In 2007 Lawley received a Royal Society of London Award to start a research programme on Clostridioides difficile disease and transmission at the Wellcome Sanger Institute. In 2010, he was appointed as a Career Development Fellow in the Sanger Institute Faculty and was promoted to Faculty Group Leader in 2014 and a Senior Group Leader in 2021. Lawley chairs the Wellcome Sanger Institute International Fellows programme, which focuses on empowering scientists from Low- and Middle-Income Countries through access to cutting-edge genomic technologies and training.

In December 2016, Lawley, together with Gordon Dougan and Mike Romanos, co-founded the biotech company Microbiotica through £12M seed funding from Cambridge Innovation Capital, IP Group and Seventure. Microbiotica develops Live Biotherapeutic Products, biomarkers and microbiome-based technologies focused on autoimmune diseases and cancers. In 2018, Microbiotica entered into a collaboration with Genentech to discover, develop and commercialise inflammatory bowel disease (IBD)biomarkers, targets and medicines. In 2020, Microbiotica entered into a partnership with Cambridge University Hospitals and Cancer Research UK to discover and develop biomarkers and medicines for cancer immunotherapy patients with melanoma, renal cell carcinoma or lung cancer. In March 2022, Microbiotica secured Series B funding to perform two phase 1 clinical studies for treatment of patients with melanoma (MELODY-1, NCT06540391) or ulcerative colitis (COMPOSER-1, NCT06582264). The two clinical trials started in 2024.

== Research ==

Lawley leads the Host-Microbiota Interactions Lab at the Sanger Institute, which explores the relationship between humans and the bacteria and viruses that collectively form their microbiome.

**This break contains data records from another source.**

(** A step moves a user's counters between the registry and the caller, and
    adds to them only what it records. *)
Lemma step_balance u r op out r' :
  u <> [] -> reg_step r op out r' ->
  tm_eqm (tm_add (drained u out) (balance u r')) (tm_add (balance u r) (credited u out)).
Proof.
  intros Hu Hs. destruct Hs as [t r|id r|sid order r Hp|id rq rs r|r]; cbn [drained credited].
  - by rewrite tm_add_0_l, tm_add_0_r.
  - rewrite tm_add_0_l, tm_add_0_r. unfold Close. by destruct (byID r !! id).
  - rewrite tm_add_0_l, tm_add_0_r. unfold balance. by rewrite (proj2 (closeSession_frame _ _ _)).
  - rewrite tm_add_0_l, record_balance, bool_decide_eq_false_2 by done. done.
  - unfold DrainUserDeltas, balance. simpl. by rewrite lookup_empty, !tm_add_0_r.
Qed.

Lemma run_balance u r ops outs r' :
  u <> [] -> reg_run r ops outs r' ->
  tm_eqm (tm_add (tm_sum (drained u) outs) (balance u r'))
         (tm_add (balance u r) (tm_sum (credited u) outs)).
Proof.
  intros Hu. induction 1 as [r|r op out r1 ops outs r' Hs _ IH]; simpl.
  - by rewrite tm_add_0_l, tm_add_0_r.
  - rewrite <- tm_add_assoc, IH, !tm_add_assoc, <- (step_balance u _ _ _ _ Hu Hs). done.
Qed.

Lemma step_traffic r op out r' :
  reg_step r op out r' -> tm_eqm (traffic r') (tm_add (traffic r) (counted out)).
Proof.
  intros Hs. destruct Hs as [t r|id r|sid order r Hp|id rq rs r|r]; cbn [counted]; rewrite ?tm_add_0_r.
  - done.
  - unfold Close. by destruct (byID r !! id).
  - by rewrite (proj1 (closeSession_frame _ _ _)).
  - unfold RecordTraffic, owner_of. destruct (byID r !! id) as [sd|]; simpl; [|by rewrite tm_add_0_r].
    case_bool_decide; apply addTraffic_event.
  - done.
Qed.

Lemma run_traffic r ops outs r' :
  reg_run r ops outs r' -> tm_eqm (traffic r') (tm_add (traffic r) (tm_sum counted outs)).
Proof.
  induction 1 as [r|r op out r1 ops outs r' Hs _ IH]; simpl.
  - by rewrite tm_add_0_r.
  - by rewrite IH, (step_traffic _ _ _ _ Hs), tm_add_assoc.
Qed.

(** The process-wide counters always hold [uint64] values. *)
Definition tm_fits (m : TrafficMetrics) : Prop := tm_u64 m = m.

Lemma addTraffic_fits rq rs m : tm_fits m -> tm_fits (addTraffic rq rs m).
Proof.
  unfold tm_fits, tm_u64. destruct m as [a b c]. cbn [RequestsTotal RequestBytes ResponseBytes].
  intros [= Ha Hb Hc]. unfold addTraffic. cbn [RequestsTotal RequestBytes ResponseBytes].
  f_equal; [|destruct (0 <? rq)|destruct (0 <? rs)]; try done; unfold wrapu; by rewrite Zmod_mod.
Qed.

Lemma step_traffic_fits r op out r' : reg_step r op out r' -> tm_fits (traffic r) -> tm_fits (traffic r').
Proof.
  intros Hs Hf. destruct Hs as [t r|id r|sid order r Hp|id rq rs r|r]; try done.
  - unfold Close. by destruct (byID r !! id).
  - by rewrite (proj1 (closeSession_frame _ _ _)).
  - unfold RecordTraffic. destruct (byID r !! id) as [sd|]; [|done].
    case_bool_decide; by apply addTraffic_fits.
Qed.

Lemma run_traffic_fits r ops outs r' : reg_run r ops outs r' -> tm_fits (traffic r) -> tm_fits (traffic r').
Proof. induction 1; eauto using step_traffic_fits. Qed.

(** ** Properties *)

(** C30 (refinement).  After any sequence of operations that starts with the
    empty registry and opens tunnels as the database allows, in whatever order
    [CloseSession] visits its map, the registry is the abstract set of routes:
    [Get] looks up that map, [Count] is its size, [Close] succeeds exactly for
    the tunnel IDs in it, and the two indexes are mutually consistent. *)
Theorem registry_refines_routes (ops : list reg_op) (outs : list reg_out) (r : Registry) :
  reg_run NewRegistry ops outs r -> RoutesRun.admissible ops ∅ ->
  let m := RoutesRun.run ops ∅ in
  coherent r
  /\ (forall sd, Get sd r = m !! sd)
  /\ Count r = Z.of_nat (size m)
  /\ (forall id, (Close id r).1 = true <-> Routes.has_id id m).
Proof.
  intros Hrun Hadm. destruct (reg_run_refines _ _ _ _ Hrun coherent_new Hadm) as [Hc Hb].
  cbn [bySubdomain NewRegistry] in Hb. cbv zeta. rewrite <- Hb. split_and!; try done.
  - unfold Count. by rewrite coherent_size.
  - intros id. rewrite <- coherent_has_id by done. unfold Close.
    destruct (byID r !! id) eqn:E; simpl; split; (done || by intros []).
Qed.

(** Two tunnels of different sessions, one of them closed with its session. *)
Definition tunnel_a : ActiveTunnel := mkTunnel ($"t1") ($"aaa") ($"ag1") ($"u1") ($"s1") ($"3000").
Definition tunnel_b : ActiveTunnel := mkTunnel ($"t2") ($"bbb") ($"ag2") ($"u2") ($"s2") ($"4000").
Definition sample_ops : list reg_op :=
  [OpOpen tunnel_a; OpOpen tunnel_b; OpRecord ($"t1") 7 11; OpDrain; OpRecord ($"t1") (-1) 5;
   OpCloseSession ($"s1")].
Definition sample_registry : Registry :=
  CloseSession ($"s1") (RecordTraffic ($"t1") (-1) 5
    (DrainUserDeltas (RecordTraffic ($"t1") 7 11 (Open tunnel_b (Open tunnel_a NewRegistry)))).2).
(* ===== verification/Tables.v ===== *)
(** * The gateway's tables

    The schema of backend/migrations/002_create_auth.up.sql to
    006_create_traffic_totals.up.sql as finite maps from primary keys to rows,
    the effect of a statement sent through the connection pool, and the
    well-formedness that the declared constraints ensure.  A statement is atomic:
    it returns its result with the new tables or fails and leaves them alone. *)

From stdpp Require Import sorting.
From S2P Require Import Prelude GoStrings Json Effects.
From S2P Require PublicHost.

(** ** Column types *)

(** The server's reading of a [uuid] and of an [inet] value from text. *)
Class Postgres := {
  uuid_in : gostring -> option gostring;
  inet_in : gostring -> option gostring
}.

(** The text of a [uuid] column is not empty and a fixed point: [id::text] sent
    back as a parameter selects the same row. *)
Class PostgresLaws `{Postgres} : Prop := {
  uuid_canonical s u : uuid_in s = Some u -> uuid_in u = Some u;
  uuid_text s u : uuid_in s = Some u -> u <> [] /\ valid_utf8 u
}.

(** [TEXT]: UTF-8 without the zero byte. *)
Definition pg_text (s : gostring) : bool := bool_decide (valid_utf8 s) && negb (contains_byte s Byte.x00).

(** [VARCHAR(n)]: at most [n] characters, excess spaces cut off. *)
Definition varchar_in (n : nat) (s : gostring) : option gostring :=
  if negb (pg_text s) then None
  else if (length (runes s) <=? n)%nat then Some s
  else if forallb (fun r => r =? 32) (drop n (runes s)) then Some (concat (EncodeRune <$> take n (runes s)))
  else None.
(* ===== verification/TunnelService.v ===== *)
(** * Stored tunnels

    [Service] and [HTTPHandler] of backend/internal/tunnels/service.go and http.go:
    the tunnels of an agent, reopened under the same subdomain when the agent comes
    back with the same local address. *)

From S2P Require Import Prelude GoStrings Crypto Effects Headers Json Messages Tables AuthService Reader Http.
From S2P Require Import AgentTokens.
From S2P Require Subdomain PublicHost.

#[local] Arguments Subdomain.GenerateSubdomain : simpl never.

Inductive tunnel_error :=
| ReopenFailed (e : dberr)
| SubdomainFailed
| CreateTunnel (e : dberr)
| ListTunnels (e : dberr).

(** A [Tunnel] is a row with its key. *)
Abbreviation Tunnel := (gostring * tunnel_row)%type.

Definition closed_tunnel (now : Z) (r : tunnel_row) : tunnel_row :=
  mkTunnelRow (tn_user_id r) (tn_agent_id r) (tn_subdomain r) (tn_local_address r) (tn_protocol r)
    ($"closed") (tn_opened_at r) (Some now) (tn_created_at r) now.
Definition reopened_tunnel (now : Z) (r : tunnel_row) : tunnel_row :=
  mkTunnelRow (tn_user_id r) (tn_agent_id r) (tn_subdomain r) (tn_local_address r) (tn_protocol r)
    ($"open") (Some now) None (tn_created_at r) now.

(** [GenerateSubdomain] on the bytes the outside supplies; when they are used up
    the next read fails. *)
Definition generate_subdomain {S} : prog S (option gostring) :=
  action (fun a s =>
    (match a_random a with
     | None => None
     | Some bs => match Subdomain.GenerateSubdomain ((Some <$> bs) ++ [None]) with
                  | Some (Ok sub, _) => Some sub
                  | _ => None
                  end
     end, s)).

Section service.
Context `{PG : Postgres} `{PGL : !PostgresLaws}.

Definition close_open_tunnels (agentID : gostring) : stmt unit := fun a d =>
  agentID ← or_else bad_uuid (uuid_in agentID);
  Ok (tt, set_tunnels (update_where (fun r => tn_agent_id r = agentID /\ tn_status r = $"open")
        (closed_tunnel (NOW a)) (tunnels d)) d).

Definition CloseAgentTunnels (agentID : gostring) : prog database unit :=
  if bool_decide (agentID = []) then mret tt
  else _ ← exec (close_open_tunnels agentID); mret tt.

(** [UPDATE ... WHERE id = (SELECT ... ORDER BY updated_at DESC LIMIT 1)]. *)
Definition reopen_tunnel (agentID localAddress : gostring) : stmt Tunnel := fun a d =>
  agentID ← or_else bad_uuid (uuid_in agentID);
  _ ← check (pg_text localAddress) bad_text;
  '(id, r) ← or_else NoRows (head (select_desc
      (fun r => tn_agent_id r = agentID /\ tn_local_address r = localAddress /\ tn_status r = $"closed")
      (fun r => Some (tn_updated_at r)) (tunnels d)));
  let r := reopened_tunnel (NOW a) r in
  Ok ((id, r), set_tunnels (<[id := r]> (tunnels d)) d).

(** [INSERT ... SELECT user_id FROM agents WHERE id = ...]. *)
Definition insert_tunnel (agentID subdomain localAddress : gostring) : stmt Tunnel := fun a d =>
  agentID ← or_else bad_uuid (uuid_in agentID);
  ag ← or_else NoRows (agents d !! agentID);
  subdomain ← or_else too_long (varchar_in 63 subdomain);
  localAddress ← or_else too_long (varchar_in 255 localAddress);
  _ ← check (absent (find_row (fun r => tn_subdomain r = subdomain) (tunnels d)))
        (unique_violation ($"tunnels_subdomain_key"));
  let r := mkTunnelRow (ag_user_id ag) agentID subdomain localAddress ($"http") ($"open") (Some (NOW a)) None (NOW a) (NOW a) in
  id ← or_else bad_uuid (new_id a);
  t ← insert_row ($"tunnels_pkey") id r (tunnels d);
  Ok ((id, r), set_tunnels t d).

Definition ReopenForSession (agentID localAddress : gostring) : prog database (result tunnel_error Tunnel) :=
  found ← exec (reopen_tunnel agentID localAddress);
  match found with
  | Ok tunnel => mret (Ok tunnel)
  | Err (PgError text) => mret (Err (ReopenFailed (PgError text)))
  | Err NoRows =>
      sub ← generate_subdomain;
      match sub with
      | None => mret (Err SubdomainFailed)
      | Some subdomain =>
          r ← exec (insert_tunnel agentID subdomain localAddress);
          mret (match r with Err e => Err (CreateTunnel e) | Ok tunnel => Ok tunnel end)
      end
  end.

Definition select_tunnels (userID : gostring) : stmt (list Tunnel) := fun a d =>
  userID ← or_else bad_uuid (uuid_in userID);
  Ok (select_desc (fun r => tn_user_id r = userID) (fun r => Some (tn_created_at r)) (tunnels d), d).

Definition tunnels_List (userID : gostring) : prog database (result tunnel_error (list Tunnel)) :=
  r ← exec (select_tunnels userID);
  mret (match r with Err e => Err (ListTunnels e) | Ok items => Ok items end).

(** *** The tables stay well-formed *)

(** Tunnels that keep their owner, agent and subdomain. *)
Lemma update_tunnels_advances d t :
  schema_ok d ->
  (forall i r, t !! i = Some r -> exists r0, tunnels d !! i = Some r0 /\ tunnel_evolves r0 r
     /\ tn_status r ∈ tunnel_statuses) ->
  persists tunnel_evolves (tunnels d) t -> advances d (set_tunnels t d).
Proof.
  intros Hd Ht Hp. apply advance_tunnels; [done | eapply unique_on_map; [apply (ok_subdomain _ Hd) |] | | | | | done].
  - intros i r Hr. destruct (Ht _ _ Hr) as (r0 & Hr0 & (_ & _ & Hs & _) & _). by exists r0.
  - intros i r Hr. destruct (Ht _ _ Hr) as (r0 & Hr0 & (_ & _ & -> & _) & _). apply (ok_label _ Hd _ _ Hr0).
  - intros i r Hr. destruct (Ht _ _ Hr) as (r0 & Hr0 & (Hu & Ha & _) & _). rewrite Hu, Ha. apply (ok_tunnel_agent _ Hd _ _ Hr0).
  - intros i r Hr. destruct (Ht _ _ Hr) as (r0 & Hr0 & (Hu & _) & _). rewrite Hu. by eapply (ok_tunnel_user _ Hd).
  - intros i r Hr. by destruct (Ht _ _ Hr) as (r0 & _ & _ & ?).
Qed.

Lemma close_open_tunnels_advances agentID a d x d' :
  schema_ok d -> close_open_tunnels agentID a d = Ok (x, d') -> advances d d'.
Proof.
  intros Hd Hx. unfold close_open_tunnels in Hx. stmt_inv. apply update_tunnels_advances; [done | |].
  - intros i r (r0 & Hr0 & Hr)%update_where_inv. exists r0. split; [done |]. destruct Hr as [->|[_ ->]].
    + split; [reflexivity | by eapply (ok_tunnel_status _ Hd)].
    + split; [done |]. cbn. right. left.
  - apply persists_update_where; [apply _ | done].
Qed.

Lemma replace_tunnel_advances d id r r' :
  schema_ok d -> tunnels d !! id = Some r -> tunnel_evolves r r' -> tn_status r' ∈ tunnel_statuses ->
  advances d (set_tunnels (<[id := r']> (tunnels d)) d).
Proof.
  intros Hd Hr Hev Hs. apply update_tunnels_advances; [done | |].
  - intros i r0 [[<- <-]|[_ Hr0]]%lookup_insert_Some; [by exists r |].
    exists r0. split_and!; [done | reflexivity | by eapply (ok_tunnel_status _ Hd)].
  - intros i r0 Hr0. destruct (decide (i = id)) as [->|Hne].
    + rewrite lookup_insert_eq. simplify_eq. eauto.
    + rewrite lookup_insert_ne by done. eexists. split; [done | reflexivity].
Qed.

(** What reopening selects. *)
Lemma reopen_tunnel_Ok agentID localAddress a d id r d' :
  reopen_tunnel agentID localAddress a d = Ok ((id, r), d') ->
  exists r0, tunnels d !! id = Some r0 /\ uuid_in agentID = Some (tn_agent_id r0) /\ tn_local_address r0 = localAddress
    /\ tn_status r0 = $"closed" /\ r = reopened_tunnel (NOW a) r0 /\ d' = set_tunnels (<[id := r]> (tunnels d)) d.
Proof.
  intros Hx. unfold reopen_tunnel in Hx. stmt_inv.
  match goal with H : head _ = Some _ |- _ => apply head_Some_elem_of, select_desc_elem in H as (Hr & Ha & Hl & Hs) end.
  eexists. split_and!; try done. by rewrite Ha.
Qed.

Lemma reopen_tunnel_advances agentID localAddress a d x d' :
  schema_ok d -> reopen_tunnel agentID localAddress a d = Ok (x, d') -> advances d d'.
Proof.
  intros Hd Hx. destruct x as [id r]. apply reopen_tunnel_Ok in Hx as (r0 & Hr0 & _ & _ & _ & -> & ->).
  eapply replace_tunnel_advances; [done | done | done |]. cbn. left.
Qed.

(** A label is short ASCII text or it is not stored. *)
Lemma label_varchar n s s' : is_label s -> varchar_in n s = Some s' -> is_label s'.
Proof.
  intros [Hne Hlab] Hv. unfold varchar_in in Hv. repeat case_match; simplify_eq; try done. exfalso.
  match goal with H : (length (runes s) <=? n)%nat = false |- _ => apply Nat.leb_gt in H; rename H into Hlen end.
  match goal with H : forallb _ (drop n _) = true |- _ => rename H into Hsp end.
  rewrite <- PublicHost.runes_label in Hlab. rewrite forallb_forall in Hlab, Hsp.
  destruct (drop n (runes s)) as [|r l] eqn:Hd; [apply (f_equal length) in Hd; rewrite length_drop in Hd; cbn in Hd; lia |].
  assert (Hin : r ∈ runes s) by (rewrite <- (take_drop n (runes s)), Hd; set_solver).
  specialize (Hlab r). rewrite <- list_elem_of_In in Hlab. specialize (Hsp r ltac:(by left)). apply Z.eqb_eq in Hsp. subst r.
  by specialize (Hlab Hin).
Qed.

Lemma insert_tunnel_advances agentID subdomain localAddress a d x d' :
  schema_ok d -> is_label subdomain -> insert_tunnel agentID subdomain localAddress a d = Ok (x, d') -> advances d d'.
Proof.
  intros Hd Hlab Hx. unfold insert_tunnel in Hx. stmt_inv.
  apply advance_tunnels; [done | apply unique_on_insert | apply all_rows_insert | apply all_rows_insert | apply refers_insert | apply all_rows_insert
    | by apply persists_insert; try apply _].
  - apply (ok_subdomain _ Hd).
  - assumption.
  - apply (ok_label _ Hd).
  - cbn. eapply label_varchar; eassumption.
  - apply (ok_tunnel_agent _ Hd).
  - cbn. match goal with H : agents d !! _ = Some _ |- _ => by rewrite H end.
  - apply (ok_tunnel_user _ Hd).
  - cbn. by eapply (ok_agent_user _ Hd).
  - apply (ok_tunnel_status _ Hd).
  - cbn. left.
Qed.

Lemma CloseAgentTunnels_well_behaved agentID : well_behaved (CloseAgentTunnels agentID).
Proof.
  unfold CloseAgentTunnels. well_behaved_walk. apply well_behaved_exec. intros. by eapply close_open_tunnels_advances.
Qed.

(** In every interleaving, the tunnel returned is stored, under the agent. *)
Definition stored_tunnel (agentID : gostring) (x : result tunnel_error Tunnel) (d : database) : Prop :=
  match x with
  | Ok (id, r) => tunnels d !! id = Some r /\ uuid_in agentID = Some (tn_agent_id r)
  | Err _ => True
  end.

Lemma insert_tunnel_stored agentID subdomain localAddress a d id r d' :
  insert_tunnel agentID subdomain localAddress a d = Ok ((id, r), d') ->
  tunnels d' !! id = Some r /\ uuid_in agentID = Some (tn_agent_id r).
Proof. intros Hx. unfold insert_tunnel in Hx. stmt_inv. split; [apply lookup_insert_eq | done]. Qed.

Lemma ReopenForSession_rg agentID localAddress d0 :
  rg schema_ok evolves (stored_tunnel agentID) d0 (ReopenForSession agentID localAddress).
Proof.
  assert (Hfresh : forall e d, rg schema_ok evolves (stored_tunnel agentID) d
    (match e with PgError text => mret (Err (ReopenFailed (PgError text))) | NoRows =>
       sub ← generate_subdomain;
       match sub with
       | None => mret (Err SubdomainFailed)
       | Some subdomain => r ← exec (insert_tunnel agentID subdomain localAddress);
                           mret (match r with Err e => Err (CreateTunnel e) | Ok tunnel => Ok tunnel end)
       end end)).
  { intros [|text] d1; [|done]. apply rg_bind, rg_action. intros a d Hd _. cbn [fst snd]. split_and!; [done | reflexivity |].
    destruct (a_random a) as [bs|]; [|done].
    destruct (Subdomain.GenerateSubdomain ((Some <$> bs) ++ [None])) as [[[sub|] rest]|] eqn:Hg; [|done | done].
    apply rg_bind, rg_exec; [|done]. intros a1 d2 [id r] d3 Hd2 _ Hx.
    split; [eapply insert_tunnel_advances; [done | by eapply PublicHost.generated_label | exact Hx] |].
    split; [by eapply insert_tunnel_stored | done]. }
  unfold ReopenForSession. apply rg_bind, rg_exec; [|intros d e _ _; apply Hfresh].
  intros a d [id r] d' Hd _ Hx. split; [by eapply reopen_tunnel_advances | split; [|intros e; apply Hfresh]].
  apply reopen_tunnel_Ok in Hx as (r0 & Hr0 & Ha & _ & _ & -> & ->). split; [apply lookup_insert_eq | exact Ha].
Qed.

Lemma ReopenForSession_well_behaved agentID localAddress : well_behaved (ReopenForSession agentID localAddress).
Proof. intros d Hd. eapply (rg_weaken _ _); [done | apply ReopenForSession_rg | done]. Qed.

Lemma tunnels_List_well_behaved userID : well_behaved (tunnels_List userID).
Proof.
  unfold tunnels_List. well_behaved_walk. apply well_behaved_exec. intros.
  eapply select_advances; [|done..]. clear. intros ? ? ? ? Hx. unfold select_tunnels in Hx. by stmt_inv.
Qed.
End service.

(** ** The API *)

Definition tunnels_writeData : Z -> json -> ResponseWriter -> ResponseWriter := writeData.
Definition tunnels_writeError : Z -> gostring -> gostring -> ResponseWriter -> ResponseWriter := writeError.

Section handler.
Context {S : Type} (dbL : lens S database) `{PG : Postgres} (service : Service) (marshal_time : Z -> json).

(** The user is not part of the JSON. *)
Definition enc_tunnel (p : Tunnel) : json :=
  let '(id, r) := p in
  JObj [($"id", JStr id); ($"subdomain", JStr (tn_subdomain r)); ($"localAddress", JStr (tn_local_address r));
        ($"status", JStr (tn_status r)); ($"openedAt", enc_time marshal_time (tn_opened_at r));
        ($"closedAt", enc_time marshal_time (tn_closed_at r)); ($"agentId", JStr (tn_agent_id r))].

Definition tunnels_ServeHTTP (r : Request) (w : ResponseWriter) : prog S ResponseWriter :=
  u ← lift dbL (UserFromAccessToken service (bearer r));
  match u with
  | Err _ => mret (tunnels_writeError 401 ($"UNAUTHORIZED") ($"Authentication required") w)
  | Ok user =>
      if negb (bool_decide (q_Path r = $"/api/v1/tunnels")) || negb (bool_decide (q_Method r = $"GET"))
      then mret (tunnels_writeError 404 ($"NOT_FOUND") ($"Route not found") w)
      else
        items ← lift dbL (tunnels_List (ID user));
        mret (match items with
              | Err _ => tunnels_writeError 500 ($"INTERNAL_ERROR") ($"Unable to load tunnels") w
              | Ok items => tunnels_writeData 200 (JArr (enc_tunnel <$> items)) w
              end)
  end.
End handler.
(** The exit status tells what happened: it is 0 for the version and
    for a session that was asked for correctly and ended without an error, and 2 for
    everything else; then a message is on the error output, and unless it is the
    connection that failed, the client was never started and nothing is on the
    standard output. *)
Theorem exit_status `{gatewayRunner} (name : gostring) (args : list gostring) :
  let '(code, s) := cli_run (name :: args) (mkStreams [] []) in
  match args with
  | command :: rest =>
      if bool_decide (command = $"version") then code = 0 /\ st_err s = []
      else if bool_decide (command = $"http") then
        match http_config rest with
        | Ok config => code = match (client_Run config).2 with None => 0 | Some _ => 2 end
                       /\ (code = 2 -> st_err s <> [])
        | Err e => code = 2 /\ st_out s = [] /\ st_err s <> []
        end
      else code = 2 /\ st_out s = [] /\ st_err s <> []
  | [] => code = 2 /\ st_out s = [] /\ st_err s <> []
  end.
Proof.
  assert (Happ : forall (x y : gostring), x ++ y ++ nl <> []).
  { intros x y Hx. apply (f_equal length) in Hx. rewrite !length_app in Hx. cbn in Hx. lia. }
  destruct args as [|command rest]; [by repeat split |]. cbn [cli_run].
  case_bool_decide; [done |]. case_bool_decide; [|by repeat split].
  unfold runHTTP. destruct (http_config rest) as [config|e].
  - destruct (client_Run config) as [callbacks err]. cbv zeta.
    destruct (foldl on_callback _ callbacks) as [s1 [cs ds]]. destruct err as [err|]; cbn [snd put_err st_err].
    + split; [done |]. intros _. apply Happ.
    + done.
  - destruct e; cbn [put_err st_out st_err]; (split; [done | split; [done |]]); apply Happ.
Qed.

Lawley and his team use a range of methods and tools, including large scale metagenomic analysis, genetics, mouse and cellular models, state-of-the art microbial culturing, transcriptomics, proteomics and machine learning, to investigate the microbial communities associated with human health and a range of developmental disorders, diseases and poorly understood syndromes. They have a particular interest the roles of the microbiome in infectious disease, autoimmune disease, cancer and childhood developmental disorders. Their work has pioneered concepts, analytical tools and methodologies that, through data- and hypothesis-driven approaches, have led to foundational discoveries and enabled translation of medicines and diagnostics from the human microbiome.

Lawley and his team overturned the "great plate count anomaly dogma", long held in microbial ecology, by demonstrating the majority of the human gut microbiota is culturable. This breakthrough involved bacterial culturing, biobanking and genome sequencing at scale, leading to the development of fast, affordable, yet sophisticated, high-resolution gut microbiome analysis. A major outcome of biobanking pure cultures has been experimental testing of biological hypotheses derived from metagenomic analysis, which moves the field towards studies of causation and enables the realisation of microbiome derived medicines.

They focus on several key areas including:

- Characterising the evolution of taxonomic and functional diversity in the human microbiome.
- Investigating the early-life microbiome, and how birth-mode and clinical interventions, impact microbiome acquisition and assembly.
- Understanding host-microbiome interactions and drivers of inflammatory disease and cancer.
- Studying the fundamental biology, transmission and pathogenesis of C. difficile.

Lawley's group has authored over 100 papers. Their work is regularly covered in the scientific and popular press.

== Awards and honours ==

Lawley was elected as a Fellow of the Academy of Medical Sciences in 2023. In 2015 Lawley received the Peggy Lillis Foundation "Innovator Award" for Pioneering Work on Live Biotherapeutics. In 2026 Lawley was elected as Fellow of the European Academy of Microbiology.